Segment Start: DATA SHOWN
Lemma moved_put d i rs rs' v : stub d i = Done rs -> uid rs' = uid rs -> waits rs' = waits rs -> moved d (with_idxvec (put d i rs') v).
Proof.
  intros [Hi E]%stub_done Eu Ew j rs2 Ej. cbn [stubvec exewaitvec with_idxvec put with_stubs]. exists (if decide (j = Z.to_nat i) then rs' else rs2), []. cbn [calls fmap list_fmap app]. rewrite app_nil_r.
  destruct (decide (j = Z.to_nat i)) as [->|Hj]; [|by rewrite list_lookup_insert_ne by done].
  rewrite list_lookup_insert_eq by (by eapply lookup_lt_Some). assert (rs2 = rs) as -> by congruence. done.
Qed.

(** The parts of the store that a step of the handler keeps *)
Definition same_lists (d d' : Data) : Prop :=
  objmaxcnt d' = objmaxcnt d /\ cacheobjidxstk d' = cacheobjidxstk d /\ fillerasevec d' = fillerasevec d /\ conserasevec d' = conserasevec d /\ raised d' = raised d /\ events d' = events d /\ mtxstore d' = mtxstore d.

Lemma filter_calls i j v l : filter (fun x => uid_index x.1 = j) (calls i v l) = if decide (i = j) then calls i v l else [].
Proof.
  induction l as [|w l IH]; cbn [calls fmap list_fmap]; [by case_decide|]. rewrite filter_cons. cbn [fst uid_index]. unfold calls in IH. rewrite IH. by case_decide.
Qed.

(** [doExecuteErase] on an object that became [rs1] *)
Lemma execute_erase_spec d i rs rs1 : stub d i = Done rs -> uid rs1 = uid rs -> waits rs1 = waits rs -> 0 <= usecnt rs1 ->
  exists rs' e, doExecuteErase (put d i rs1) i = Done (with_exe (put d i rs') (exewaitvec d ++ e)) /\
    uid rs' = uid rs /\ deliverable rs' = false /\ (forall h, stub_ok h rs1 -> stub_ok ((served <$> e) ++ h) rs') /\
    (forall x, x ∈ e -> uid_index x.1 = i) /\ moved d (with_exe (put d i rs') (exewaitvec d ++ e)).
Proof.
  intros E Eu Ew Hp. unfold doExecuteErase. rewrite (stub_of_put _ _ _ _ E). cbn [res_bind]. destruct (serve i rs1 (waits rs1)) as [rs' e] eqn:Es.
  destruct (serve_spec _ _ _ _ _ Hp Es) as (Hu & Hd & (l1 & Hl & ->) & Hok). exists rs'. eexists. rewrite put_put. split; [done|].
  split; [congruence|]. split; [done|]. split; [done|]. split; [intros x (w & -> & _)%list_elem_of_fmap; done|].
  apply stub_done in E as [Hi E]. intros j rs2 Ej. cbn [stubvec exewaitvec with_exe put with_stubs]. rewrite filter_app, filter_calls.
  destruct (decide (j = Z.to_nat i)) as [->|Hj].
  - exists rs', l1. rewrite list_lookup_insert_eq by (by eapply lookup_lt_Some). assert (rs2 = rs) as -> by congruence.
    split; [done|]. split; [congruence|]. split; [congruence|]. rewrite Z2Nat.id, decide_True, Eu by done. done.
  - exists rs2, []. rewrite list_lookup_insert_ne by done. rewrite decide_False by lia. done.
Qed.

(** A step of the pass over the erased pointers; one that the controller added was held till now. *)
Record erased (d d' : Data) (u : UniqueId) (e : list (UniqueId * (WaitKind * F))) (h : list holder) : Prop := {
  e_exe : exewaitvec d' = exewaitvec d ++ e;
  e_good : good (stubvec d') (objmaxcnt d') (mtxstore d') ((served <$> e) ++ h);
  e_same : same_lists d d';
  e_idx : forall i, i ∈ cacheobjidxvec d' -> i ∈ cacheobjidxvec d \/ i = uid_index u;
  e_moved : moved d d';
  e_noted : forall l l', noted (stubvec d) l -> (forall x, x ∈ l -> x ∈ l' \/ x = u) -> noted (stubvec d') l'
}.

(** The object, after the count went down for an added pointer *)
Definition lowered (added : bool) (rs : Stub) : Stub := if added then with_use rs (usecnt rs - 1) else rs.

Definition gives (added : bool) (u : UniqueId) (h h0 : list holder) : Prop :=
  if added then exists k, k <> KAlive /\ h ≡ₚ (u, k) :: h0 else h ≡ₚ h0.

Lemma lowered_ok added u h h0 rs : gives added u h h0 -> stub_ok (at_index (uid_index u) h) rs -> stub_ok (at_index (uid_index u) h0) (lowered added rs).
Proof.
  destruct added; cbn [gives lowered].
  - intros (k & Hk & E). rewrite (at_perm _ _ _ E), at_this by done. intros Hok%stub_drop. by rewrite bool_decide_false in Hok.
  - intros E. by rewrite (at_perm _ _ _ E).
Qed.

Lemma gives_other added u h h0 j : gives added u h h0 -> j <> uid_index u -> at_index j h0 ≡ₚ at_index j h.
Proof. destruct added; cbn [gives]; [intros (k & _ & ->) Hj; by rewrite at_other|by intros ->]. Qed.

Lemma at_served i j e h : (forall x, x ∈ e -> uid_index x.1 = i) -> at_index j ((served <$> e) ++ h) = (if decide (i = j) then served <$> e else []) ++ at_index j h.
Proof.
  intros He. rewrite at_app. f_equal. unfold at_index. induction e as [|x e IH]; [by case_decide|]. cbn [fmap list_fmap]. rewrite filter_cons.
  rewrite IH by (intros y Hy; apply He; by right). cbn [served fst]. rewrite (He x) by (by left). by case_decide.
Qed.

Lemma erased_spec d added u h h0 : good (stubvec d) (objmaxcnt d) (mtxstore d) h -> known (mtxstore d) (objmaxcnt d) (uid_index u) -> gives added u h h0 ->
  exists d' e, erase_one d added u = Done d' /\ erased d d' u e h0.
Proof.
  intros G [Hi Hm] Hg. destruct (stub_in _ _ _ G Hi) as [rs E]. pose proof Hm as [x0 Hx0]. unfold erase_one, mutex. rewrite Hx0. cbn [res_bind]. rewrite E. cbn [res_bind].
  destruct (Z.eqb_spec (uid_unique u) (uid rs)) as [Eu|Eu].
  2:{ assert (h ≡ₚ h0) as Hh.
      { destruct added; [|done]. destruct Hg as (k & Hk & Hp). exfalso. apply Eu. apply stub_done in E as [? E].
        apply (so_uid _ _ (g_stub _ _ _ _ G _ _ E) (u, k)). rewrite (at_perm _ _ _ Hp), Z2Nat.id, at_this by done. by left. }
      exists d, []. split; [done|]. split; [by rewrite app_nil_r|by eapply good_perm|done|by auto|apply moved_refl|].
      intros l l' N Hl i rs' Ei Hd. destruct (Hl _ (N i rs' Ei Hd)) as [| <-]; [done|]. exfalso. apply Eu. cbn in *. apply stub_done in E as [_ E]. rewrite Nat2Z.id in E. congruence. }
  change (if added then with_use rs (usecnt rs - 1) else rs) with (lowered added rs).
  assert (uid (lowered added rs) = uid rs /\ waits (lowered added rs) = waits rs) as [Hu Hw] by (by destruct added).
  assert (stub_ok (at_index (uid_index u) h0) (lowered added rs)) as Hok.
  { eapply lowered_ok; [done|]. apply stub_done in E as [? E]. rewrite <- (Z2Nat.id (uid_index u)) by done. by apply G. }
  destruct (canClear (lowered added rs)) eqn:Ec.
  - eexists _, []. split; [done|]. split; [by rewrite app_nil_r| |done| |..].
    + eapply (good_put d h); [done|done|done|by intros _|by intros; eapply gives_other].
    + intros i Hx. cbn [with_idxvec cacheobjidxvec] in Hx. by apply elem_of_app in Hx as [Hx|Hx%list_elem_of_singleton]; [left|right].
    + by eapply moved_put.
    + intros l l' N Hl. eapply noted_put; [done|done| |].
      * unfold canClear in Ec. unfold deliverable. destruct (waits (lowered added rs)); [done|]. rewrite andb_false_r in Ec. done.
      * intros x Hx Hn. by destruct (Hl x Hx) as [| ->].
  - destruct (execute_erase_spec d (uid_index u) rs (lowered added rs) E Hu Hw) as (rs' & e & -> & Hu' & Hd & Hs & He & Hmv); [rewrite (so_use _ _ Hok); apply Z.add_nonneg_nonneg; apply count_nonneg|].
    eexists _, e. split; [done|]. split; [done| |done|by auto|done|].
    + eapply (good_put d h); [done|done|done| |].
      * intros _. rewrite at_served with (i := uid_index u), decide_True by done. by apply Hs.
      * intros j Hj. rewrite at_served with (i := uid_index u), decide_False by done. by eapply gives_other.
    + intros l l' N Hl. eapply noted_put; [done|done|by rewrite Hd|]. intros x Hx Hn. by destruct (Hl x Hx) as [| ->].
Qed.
Segment End: DATA SHOWN
• WHAT IS EXPECTED
Your answer must be the lines from the first line of the entries above through the line that contains "intros [Hi E]%stub_done", written out exactly.

• SOLUTION
Lemma moved_put d i rs rs' v : stub d i = Done rs -> uid rs' = uid rs -> waits rs' = waits rs -> moved d (with_idxvec (put d i rs') v).
Proof.
  intros [Hi E]%stub_done Eu Ew j rs2 Ej. cbn [stubvec exewaitvec with_idxvec put with_stubs]. exists (if decide (j = Z.to_nat i) then rs' else rs2), []. cbn [calls fmap list_fmap app]. rewrite app_nil_r.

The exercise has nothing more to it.